L’Italia, in tal senso, non offre ancora dati precisi e dettagliati.

Domande e risposte sui Test

1) Non ci sono dati – o è difficile da trovarne?

Molti paesi non forniscono ancora cifre ufficiali. Altri non lo fanno su base regolare. La prima domanda da porsi, quindi, è se ci sono dati di test per un determinato paese.

Altrettanto importante è rendere reperibili i dati disponibili. Attualmente, i dati disponibili spesso non sono facili da trovare, poiché alcuni paesi stanno rilasciando cifre a intervalli imprevedibili in luoghi ad hoc (compresi i social media o le conferenze stampa).

2) I numeri si riferiscono a “test eseguiti” o “persone testate”?

Il numero di test eseguiti è diverso dal numero di individui testati. La ragione di ciò è che è comune per i test COVID-19 che la stessa persona venga testata più di una volta.

Alcuni paesi riportano i test eseguiti, mentre altri riportano il numero di individui testati.

La descrizione della fonte dovrebbe indicare chiaramente ciò che viene contato.

3) Sono inclusi i risultati negativi? Sono inclusi i risultati in sospeso?

Dovrebbe essere chiaro se le cifre relative al numero totale di test eseguiti o al numero di persone testate includano risultati negativi, nonché il numero di test in attesa di risultati.

Molte fonti riportano il numero di individui “sospettati” o “esclusi”. Per essere attendibilmente incluso nei conteggi dei test, deve essere esplicito se tali categorie riflettono il numero di persone in attesa dei risultati dei test o che hanno effettuato test negativi.

4) Le cifre includono tutti i test condotti nel paese o solo alcuni? 

Le cifre riportate dai paesi possono essere parziali solo se non tutti i laboratori segnalano all’autorità centrale.

L’ambito dei dati di test dovrebbe essere reso esplicito dalla fonte. Ad esempio, il CDC degli Stati Uniti chiarisce che le loro cifre non includono i test condotti in laboratori privati.

5) Tutte le regioni e i laboratori all’interno di un paese trasmettono i dati sulla stessa base?

Le risposte alle domande precedenti possono variare da regione a regione. Al fine di valutare l’affidabilità dei dati di test aggregati, deve essere chiaro se i dati eterogenei vengono sommati.

Il progetto di monitoraggio COVID degli Stati Uniti , ad esempio, chiarisce che i loro totali statunitensi combinano i dati per i test eseguiti e quelli testati, a seconda di quali sono riportati dai singoli stati.

6) A quale periodo si riferiscono le cifre pubblicate?

I conteggi cumulativi del numero totale di test dovrebbero chiarire la data da cui inizia il conteggio. La domanda chiave a cui è necessario rispondere è se le cifre pubblicate ad una certa data (tentano di) includano tutti i test condotti fino a quella data.
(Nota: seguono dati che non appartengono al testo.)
(* ===== verification/BwInner.v ===== *)
(** * Delta chains of inner nodes

    Models the functions of [src/src/indices/bw_tree/thread/bwtree.h] that read an inner
    delta chain: both [NavigateInnerNode]s (the one with a context behind the sibling
    chain) and [CollectAllSepsOnInner], the consolidation.  The theorems relate them to
    the map from separator keys to node ids a chain stands for. *)

From S2P Require Import Prelude BwSets BwNode BwLeaf.

(** [static_cast<const InnerDataNode *>] *)
Definition inner_item (n : BaseNode) : KeyNodeIDPair :=
  match n with InnerInsert _ i _ _ _ | InnerDelete _ i _ _ _ _ => i | _ => (0, 0) end.
(** The items of [InnerNode::GetNodeHeader(&node_p->GetLowKeyPair())]. *)
Definition header_items (n : BaseNode) : list KeyNodeIDPair :=
  match GetNodeHeader n with Inner _ items | Leaf _ items => items | _ => [] end.

Definition LocateSeparatorByKey (key : Z) (items : list KeyNodeIDPair) (start_index end_index : Z) : outcome Z :=
  item_index ← UpperBound start_index end_index key items;
  x ← array_get items (item_index - 1);
  Ok x.2.

(** ** [NavigateInnerNode(context_p)], behind [NavigateSiblingChain] *)
Definition before_next (key : Z) (next_item : KeyNodeIDPair) : bool :=
  (next_item.2 =? INVALID_NODE_ID) || KeyCmpLess key next_item.1.
Fixpoint navigate_inner (n : BaseNode) (key start_index end_index : Z) : outcome Z :=
  match n with
  | Inner _ items => LocateSeparatorByKey key items start_index end_index
  | InnerInsert _ item next_item location c =>
      if KeyCmpGreaterEqual key item.1 then
        if before_next key next_item then Ok item.2
        else navigate_inner c key (Z.max start_index location) end_index
      else navigate_inner c key start_index (Z.min end_index location)
  | InnerDelete _ item prev_item next_item location c =>
      if ((GetLowKeyNodeID n =? prev_item.2) || KeyCmpGreaterEqual key prev_item.1) && before_next key next_item then Ok prev_item.2
      else if KeyCmpGreaterEqual key item.1 then navigate_inner c key (Z.max location start_index) end_index
      else navigate_inner c key start_index (Z.min location end_index)
  | InnerSplit _ _ c => navigate_inner c key start_index end_index
  | InnerMerge _ delete_item right_p c =>
      if KeyCmpGreaterEqual key delete_item.1 then navigate_inner right_p key 1 (GetSize (header_items right_p))
      else navigate_inner c key 1 (GetSize (header_items c))
  | _ => Fault InactiveMember
  end.
Definition NavigateInner (n : BaseNode) (key : Z) : outcome Z := navigate_inner n key 1 (GetSize (header_items n)).

(** ** [NavigateInnerNode(snapshot_p, search_key, location)] *)
Fixpoint find_separator (n : BaseNode) (low_id key : Z) : outcome (option Z * Z) :=
  match n with
  | Inner _ items =>
      first ← array_get items 0;
      let start_index := if low_id =? first.2 then 1 else 0 in
      item_index ← LowerBound start_index (GetSize items) key items;
      if item_index =? GetSize items then Ok (None, item_index)
      else
        x ← array_get items item_index;
        if KeyCmpEqual x.1 key then Ok (Some x.2, item_index) else Ok (None, item_index)
  | InnerInsert _ item _ location c => if KeyCmpEqual item.1 key then Ok (Some item.2, location) else find_separator c low_id key
  | InnerDelete _ item _ _ location c => if KeyCmpEqual item.1 key then Ok (None, location) else find_separator c low_id key
  | InnerSplit _ _ c => find_separator c low_id key
  | InnerMerge _ delete_item right_p c =>
      if KeyCmpGreaterEqual key delete_item.1 then find_separator right_p low_id key else find_separator c low_id key
  | _ => Fault InactiveMember
  end.
Definition FindSeparator (n : BaseNode) (key : Z) : outcome (option Z * Z) := find_separator n (GetLowKeyNodeID n) key.

(** ** [CollectAllSepsOnInner] *)
Definition inner_data_less (idn1 idn2 : BaseNode) : bool := KeyCmpLess (inner_item idn1).1 (inner_item idn2).1.
Definition inner_data_eq (idn1 idn2 : BaseNode) : bool := KeyCmpEqual (inner_item idn1).1 (inner_item idn2).1.

Fixpoint seps_end_loop (fuel : nat) (data : list BaseNode) (start it high : Z) : outcome Z :=
  match fuel with
  | O => Fault OutOfFuel
  | S fuel =>
      if start <=? it then
        x ← array_get data it;
        if KeyCmpLess (inner_item x).1 high then Ok it else seps_end_loop fuel data start (it - 1) high
      else Ok it
  end.
Definition find_seps_end (s : SortedSmallSet BaseNode) (high_key_pair : KeyNodeIDPair) : outcome Z :=
  if high_key_pair.2 =? INVALID_NODE_ID then Ok (end_p s)
  else
    it ← seps_end_loop (S (Z.to_nat (end_p s - start_p s))) (sss_data s) (start_p s) (end_p s - 1) high_key_pair.1;
    Ok (it + 1).

(** Takes the front: an inserted separator is written, a deleted one dropped. *)
Definition take_front (s : SortedSmallSet BaseNode) (n : BaseNode) (index : Z) : outcome (SortedSmallSet BaseNode * BaseNode * Z) :=
  '(front, s) ← sss_PopFront s;
  if bool_decide (GetType front = InnerInsertType) then
    n ← WriteItem index (inner_item front) n; Ok (s, n, index + 1)
  else Ok (s, n, index).
Fixpoint drain_seps (fuel : nat) (sss_end_it : Z) (s : SortedSmallSet BaseNode) (n : BaseNode) (index : Z) :
    outcome (SortedSmallSet BaseNode * BaseNode * Z) :=
  match fuel with
  | O => Fault OutOfFuel
  | S fuel =>
      if start_p s =? sss_end_it then Ok (s, n, index)
      else '(s, n, index) ← take_front s n index; drain_seps fuel sss_end_it s n index
  end.
(** [while (1)]: the merge of the array with the data nodes. *)
Fixpoint merge_seps (fuel : nat) (items : list KeyNodeIDPair) (sss_end_it copy_start_index copy_end_index : Z)
    (s : SortedSmallSet BaseNode) (n : BaseNode) (index : Z) : outcome (SortedSmallSet BaseNode * BaseNode * Z) :=
  match fuel with
  | O => Fault OutOfFuel
  | S fuel =>
      let sss_end_flag := start_p s =? sss_end_it in
      let array_end_flag := copy_start_index =? copy_end_index in
      if sss_end_flag && array_end_flag then Ok (s, n, index)
      else if sss_end_flag then
        let copy_count := copy_end_index - copy_start_index in
        n ← WriteItems index copy_count items copy_start_index n;
        Ok (s, n, index + copy_count)
      else if array_end_flag then drain_seps (S (Z.to_nat (sss_end_it - start_p s))) sss_end_it s n index
      else
        head ← array_get items copy_start_index;
        front ← sss_GetFront s;
        if KeyCmpLess head.1 (inner_item front).1 then
          n ← WriteItem index head n;
          merge_seps fuel items sss_end_it (copy_start_index + 1) copy_end_index s n (index + 1)
        else if KeyCmpLess (inner_item front).1 head.1 then
          '(s, n, index) ← take_front s n index;
          merge_seps fuel items sss_end_it copy_start_index copy_end_index s n index
        else
          '(s, n, index) ← take_front s n index;
          merge_seps fuel items sss_end_it (copy_start_index + 1) copy_end_index s n index
  end.
Definition collect_inner_base (items : list KeyNodeIDPair) (high_key_pair : KeyNodeIDPair) (low_key_node_id : Z)
    (s : SortedSmallSet BaseNode) (n : BaseNode) (index : Z) : outcome (SortedSmallSet BaseNode * BaseNode * Z) :=
  copy_end_index ← (if high_key_pair.2 =? INVALID_NODE_ID then Ok (GetSize items)
                    else LowerBound 1 (GetSize items) high_key_pair.1 items);
  first ← array_get items 0;
  let copy_start_index := if first.2 =? low_key_node_id then 1 else 0 in
  sss_end_it ← find_seps_end s high_key_pair;
  merge_seps (S (Z.to_nat (sss_end_it - start_p s) + Z.to_nat (copy_end_index - copy_start_index)))
    items sss_end_it copy_start_index copy_end_index s n index.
Poiché la segnalazione dei test può richiedere diversi giorni, per alcuni paesi i dati degli ultimi giorni potrebbero non essere ancora completi. Deve essere chiarito dalla fonte se questo può essere il caso. Il CDC statunitense , ad esempio, lo chiarisce.
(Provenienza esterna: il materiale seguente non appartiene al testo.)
Definition GetAllocationHeader (node : Z) : Z := node - chunk_size - meta_size.
(** [ElasticNode::Get]: the memory of a base node with its first chunk. *)
Definition ElasticNode_Get (byte_size : Z) (h : heap) : Z * heap :=
  let alloc_base := brk h in
  (alloc_base + meta_size + chunk_size,
   mkHeap (<[alloc_base := new_AM alloc_base]> (metas h)) (alloc_base + meta_size + chunk_size :: nodes h) (alloc_base + node_size + byte_size + chunk_size + meta_size) (pcs h) (regions h)).

Definition goto (t : nat) (x : pc) (h : heap) : heap := mkHeap (metas h) (nodes h) (brk h) (<[t := x]> (pcs h)) (regions h).
Definition update (m : Z) (a : AllocationMeta) (h : heap) : heap := mkHeap (<[m := a]> (metas h)) (nodes h) (brk h) (pcs h) (regions h).
(** One access of a thread in [Allocate]. *)
Definition step (t : nat) (h : heap) : option heap :=
  match pcs h !! t with
  | Some (TryLoad m size) =>
      a ← metas h !! m;
      Some (goto t (if tail a <? limit a then GrowLoad m size else TrySub m size) h)
  | Some (TrySub m size) =>
      a ← metas h !! m;
      let new_tail := tail a - size in
      let h := update m (with_tail new_tail a) h in
      Some (if new_tail <? limit a then goto t (GrowLoad m size) h
            else goto t (Returned new_tail size) (mkHeap (metas h) (nodes h) (brk h) (pcs h) ((m, new_tail, size) :: regions h)))
  | Some (GrowLoad m size) =>
      a ← metas h !! m;
      match next a with
      | Some meta_p => Some (goto t (TryLoad meta_p size) h)
      | None =>
          let new_chunk := brk h in
          Some (goto t (GrowCas m size new_chunk)
                  (mkHeap (<[new_chunk := new_AM new_chunk]> (metas h)) (nodes h) (new_chunk + chunk_size + meta_size) (pcs h) (regions h)))
      end
  | Some (GrowCas m size new_chunk) =>
      a ← metas h !! m;
      match next a with
      | None => Some (goto t (TryLoad new_chunk size) (update m (with_next new_chunk a) h))
      | Some expected => Some (goto t (TryLoad expected size) (mkHeap (delete new_chunk (metas h)) (nodes h) (brk h) (pcs h) (regions h)))
      end
  | _ => None
  end.
Definition at_rest (x : pc) : bool := match x with Idle | Returned _ _ => true | _ => false end.
(** What happens: a base node is created, a thread calls [InlineAllocate] for a base node, a
    thread makes a step. *)
Inductive event : Type := NewNode (byte_size : Z) | InlineAllocate (t : nat) (node size : Z) | Step (t : nat).
Definition happen (e : event) (h : heap) : option heap :=
  match e with
  | NewNode byte_size => if 0 <=? byte_size then Some (ElasticNode_Get byte_size h).2 else None
  | InlineAllocate t node size =>
      x ← pcs h !! t;
      if at_rest x && bool_decide (node ∈ nodes h) && (0 <? size) && (size <=? chunk_size)
      then Some (goto t (TryLoad (GetAllocationHeader node) size) h) else None
  | Step t => step t h
  end.
Fixpoint history (l : list event) (h : heap) : option heap :=
  match l with [] => Some h | e :: l => h ← happen e h; history l h end.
7) Vi sono problemi che influiscono sulla comparabilità dei dati nel tempo?

Se vogliamo vedere come le cifre dei test cambiano nel tempo, dobbiamo sapere come anche uno dei fattori discussi sopra potrebbe essere cambiato.
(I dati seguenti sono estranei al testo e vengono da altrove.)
(** ** What the tree relies on *)

(** C29: handing a node to the collector appends it with the current epoch to the list of the
    thread.  If the list has become long, the collector destroys exactly the nodes in front
    that were stamped before every published epoch, up to the first that was not, with
    everything their chains own, each node once, and the cells and the pointer to the last cell stay a list of the rest. *)
Theorem garbage_collection_exact fuel t s X A L n : gc_ok s X -> X !! t = Some (A, L) -> NoDup (addresses n) ->
  (forall a, a ∈ addresses n -> (a ∉ freed s) /\ a ∉ all_garbage X) -> Z.of_nat (length L) + 1 < 2 ^ 64 -> (length L + 1 < fuel)%nat ->
  exists s' D L' A', AddGarbageNode fuel t n s = Ok (tt, s') /\ L ++ [(epoch s, n)] = D ++ L' /\ gc_ok s' (<[t := (A', L')]> X)
    /\ freed s' = list_to_set (D ≫= (fun g => addresses g.2)) ∪ freed s
    /\ (forall g e, g ∈ D -> e ∈ actives s -> g.1 < e) /\ (D <> [] -> GC_NODE_COUNT_THREADHOLD <= Z.of_nat (length L))
    /\ (GC_NODE_COUNT_THREADHOLD <= Z.of_nat (length L) -> forall g, head L' = Some g -> exists e, e ∈ actives s /\ e <= g.1)
    /\ actives s' = actives s /\ epoch s' = epoch s.
Proof. apply add_garbage_ok. Qed.
Definition two_threads : GcState := mkGc 0 [new_GCMetaData; new_GCMetaData] ∅ 0 ∅ [].
Lemma two_threads_ok : gc_ok two_threads [([], []); ([], [])].
Proof.
  split; simpl; try done; try (by intros a ?%elem_of_nil); [|constructor|constructor].
  intros [|[|i]] md x; simpl; try done; intros [= <-] [= <-]; by split_and!.
Qed.
Definition old_chain : BaseNode := LeafInsertNode 12 5 50 (LeafInsertNode 11 4 40 (Leaf (new_meta 10 (0, 0) (0, 0) 0 0) []) (0, false)) (0, false).
Lemma garbage_collection_exact_witness :
  exists s' D L' A', AddGarbageNode 3 1 old_chain two_threads = Ok (tt, s') /\ [] ++ [(0, old_chain)] = D ++ L' /\ gc_ok s' (<[1%nat := (A', L')]> [([], []); ([], [])])
    /\ freed s' = list_to_set (D ≫= (fun g => addresses g.2)) ∪ ∅
    /\ (forall g e, g ∈ D -> e ∈ [0; 0] -> g.1 < e) /\ (D <> [] -> GC_NODE_COUNT_THREADHOLD <= 0)
    /\ (GC_NODE_COUNT_THREADHOLD <= 0 -> forall g, head L' = Some g -> exists e, e ∈ [0; 0] /\ e <= g.1)
    /\ actives s' = [0; 0] /\ epoch s' = 0.
Proof.
  refine (garbage_collection_exact 3 1 two_threads [([], []); ([], [])] [] [] old_chain two_threads_ok eq_refl _ _ _ _).
  - refine (bool_decide_eq_true_1 _ _). vm_compute. reflexivity.
  - intros a _. split; [apply not_elem_of_empty|]. simpl. apply not_elem_of_nil.
  - vm_compute. reflexivity.
  - simpl. lia.
Defined.
(** X3.  Over every execution of a fresh orchestrator all tasks run
    against one and the same context: the context stored in the
    orchestrator is the child derived, with [WithCancel], from the context
    handed to the first start, and every task started, by the start or by a
    later [Add], is started against it, never against a nil context. *)
Theorem one_context (p : list Task) (evs : list event) (w : World) :
  exec (fresh p) evs = Some w ->
  ts_ctx (w_ts w) = option_map WithCancel (start_ctx evs) /\
  (forall x c, In x (w_log w) -> launch_ctx x = Some c ->
     c = ts_ctx (w_ts w) /\ c <> None).
Proof.
  revert evs w. apply exec_induction.
  - simpl. split; [reflexivity | intros x c []].
  - intros evs w ev w' HE HI [IH1 IH2] HS.
    pose proof (step_ts _ _ _ HS) as Hts.
    pose proof (step_log _ _ _ HS) as Hlog.
    destruct (Inv_started evs w HI) as [Hst1 _].
    rewrite Hts, Hlog, start_ctx_snoc.
    destruct (ts_mode (w_ts w)) eqn:Hm.
    + assert (Hs : start_ctx evs = None)
        by (apply start_ctx_started; apply Hst1; reflexivity).
      assert (Hlog0 : w_log w = []).
      { destruct HI as (_ & _ & HL). unfold live_inv in HL.
        rewrite Hm in HL. tauto. }
      rewrite Hs, Hlog0 in *. simpl.
      destruct ev; simpl; unfold Run, Race, Repeat.
      * unfold Add. rewrite Hm. simpl. split; [exact IH1 | intros x c []].
      * destruct (do_Init (w_ts w) ctx modeRun Hm)
          as (_ & _ & D3 & _ & _ & D6).
        rewrite D3. split; [reflexivity|]. intros x c Hin Hc.
        rewrite (D6 x c Hin Hc). split; [reflexivity | discriminate].
      * destruct (do_Init (w_ts w) ctx modeRace Hm)
          as (_ & _ & D3 & _ & _ & D6).
        rewrite D3. split; [reflexivity|]. intros x c Hin Hc.
        rewrite (D6 x c Hin Hc). split; [reflexivity | discriminate].
      * destruct (do_Init (w_ts w) ctx modeRepeat Hm)
          as (_ & _ & D3 & _ & _ & D6).
        rewrite D3. split; [reflexivity|]. intros x c Hin Hc.
        rewrite (D6 x c Hin Hc). split; [reflexivity | discriminate].
      * exfalso. apply step_report in HS. destruct HS as (HL & _).
        destruct HI as (_ & _ & HL'). unfold live_inv in HL'.
        rewrite Hm in HL'. destruct HL' as (H0 & _). congruence.
    + (assert (Hne : ts_mode (w_ts w) <> modeInit)
          by (rewrite Hm; discriminate);
        destruct (step_started (w_ts w) ev Hne) as (_ & S2 & _ & S4);
        destruct (start_ctx evs) as [c0|] eqn:Hs;
        [| exfalso; apply start_ctx_started in Hs;
           destruct Hst1 as [_ Hb]; specialize (Hb Hs); discriminate];
        rewrite S2; split; [exact IH1|];
        intros x c Hin Hc; apply in_app_or in Hin;
        destruct Hin as [Hin | Hin];
        [ exact (IH2 x c Hin Hc)
        | rewrite (S4 x c Hin Hc); split;
          [reflexivity | rewrite IH1; discriminate] ]).
    + (assert (Hne : ts_mode (w_ts w) <> modeInit)
          by (rewrite Hm; discriminate);
        destruct (step_started (w_ts w) ev Hne) as (_ & S2 & _ & S4);
        destruct (start_ctx evs) as [c0|] eqn:Hs;
        [| exfalso; apply start_ctx_started in Hs;
           destruct Hst1 as [_ Hb]; specialize (Hb Hs); discriminate];
        rewrite S2; split; [exact IH1|];
        intros x c Hin Hc; apply in_app_or in Hin;
        destruct Hin as [Hin | Hin];
        [ exact (IH2 x c Hin Hc)
        | rewrite (S4 x c Hin Hc); split;
          [reflexivity | rewrite IH1; discriminate] ]).
    + (assert (Hne : ts_mode (w_ts w) <> modeInit)
          by (rewrite Hm; discriminate);
        destruct (step_started (w_ts w) ev Hne) as (_ & S2 & _ & S4);
        destruct (start_ctx evs) as [c0|] eqn:Hs;
        [| exfalso; apply start_ctx_started in Hs;
           destruct Hst1 as [_ Hb]; specialize (Hb Hs); discriminate];
        rewrite S2; split; [exact IH1|];
        intros x c Hin Hc; apply in_app_or in Hin;
        destruct Hin as [Hin | Hin];
        [ exact (IH2 x c Hin Hc)
        | rewrite (S4 x c Hin Hc); split;
          [reflexivity | rewrite IH1; discriminate] ]).
    + (assert (Hne : ts_mode (w_ts w) <> modeInit)
          by (rewrite Hm; discriminate);
        destruct (step_started (w_ts w) ev Hne) as (_ & S2 & _ & S4);
        destruct (start_ctx evs) as [c0|] eqn:Hs;
        [| exfalso; apply start_ctx_started in Hs;
           destruct Hst1 as [_ Hb]; specialize (Hb Hs); discriminate];
        rewrite S2; split; [exact IH1|];
        intros x c Hin Hc; apply in_app_or in Hin;
        destruct Hin as [Hin | Hin];
        [ exact (IH2 x c Hin Hc)
        | rewrite (S4 x c Hin Hc); split;
          [reflexivity | rewrite IH1; discriminate] ]).
Qed.

Lemma one_context_witness :
  exec (fresh two_tasks) sample_run = Some sample_world /\
  ts_ctx (w_ts sample_world) = Some (WithCancel Background).
Proof.
  assert (H : exec (fresh two_tasks) sample_run = Some sample_world)
    by reflexivity.
  exact (conj H (proj1 (one_context two_tasks sample_run sample_world H))).
Defined.

(** X4.  With tasks added while the orchestration runs, the value sent on
    [done] is still fixed by the reports alone: the report that sends,
    sends the first failure of all reports made up to and including
    itself, or nil if there is none, when the start was a [Run] or a
    [Repeat], and the outcome of the very first report when it was a
    [Race]. *)
Theorem delivered_with_adds
        (p : list Task) (evs : list event) (w w' : World) (e : error) :
  exec (fresh p) evs = Some w ->
  step w (EvReport e) = Some w' ->
  sends (w_log w') <> sends (w_log w) ->
  sends (w_log w') =
    [match started evs with
     | Some modeRace => hd e (reports evs)
     | _ => first_failure (reports evs ++ [e])
     end].
Proof.
  intros H HS Hne.
  pose proof (exec_Inv p evs w H) as (_ & _ & HL).
  pose proof (step_report w w' e HS) as (Hlive & Hts & Hlog).
  rewrite Hlog, sends_app in *.
  destruct (report_fields (w_ts w) e) as (_ & _ & _ & He & _).
  destruct (report_finishes (w_ts w) e) as [[Hs _] | (Hs & Hnd & _)].
  - rewrite Hs, app_nil_r in Hne. contradiction.
  - rewrite Hs, He. unfold live_inv in HL.
    destruct (ts_mode (w_ts w)) eqn:Hm.
    + destruct HL as (H0 & _). congruence.
    + destruct HL as (-> & -> & -> & _). simpl.
      rewrite first_failure_app. simpl.
      destruct (first_failure (reports evs)), e; reflexivity.
    + destruct HL as (-> & -> & Hf & _). simpl.
      destruct (ts_first (w_ts w)).
      * destruct Hf as [-> _]. reflexivity.
      * destruct Hf as [es ->]. reflexivity.
    + destruct HL as (-> & -> & -> & _). simpl.
      rewrite first_failure_app. simpl.
      destruct (first_failure (reports evs)), e; reflexivity.
    + congruence.
Qed.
I Paesi Bassi , ad esempio, chiariscono che non tutti i laboratori sono stati inclusi nelle stime nazionali sin dall’inizio. Man mano che vengono inclusi nuovi laboratori, il totale cumulativo passato viene aggiunto al giorno in cui iniziano a creare rapporti, creando picchi nelle serie temporali.

8) Quali sono le pratiche di test tipiche nel paese?

Avere un’idea di quanto spesso e quando gli individui vengono testati, può aiutare gli utenti di queste statistiche a capire come le stime dei test eseguiti e le persone testate potrebbero essere correlate.

Ad esempio, quanti test richiede un’indagine sul caso? Quali sono i criteri di ammissibilità da testare? Gli operatori sanitari, o altri gruppi specifici, vengono regolarmente testati nuovamente?

9) È possibile che alcune delle informazioni di cui sopra vengano perse nella traduzione?

Le persone che accedono ai dati pubblicati in una lingua in cui non parlano fluentemente possono interpretare erroneamente i dati traducendo erroneamente il testo fornito, che spesso include termini tecnici.

Molti paesi riportano i dati dei test in più lingue: questo aiuta a diffondere le informazioni a un pubblico più ampio, aiutando nel contempo a prevenire interpretazioni errate.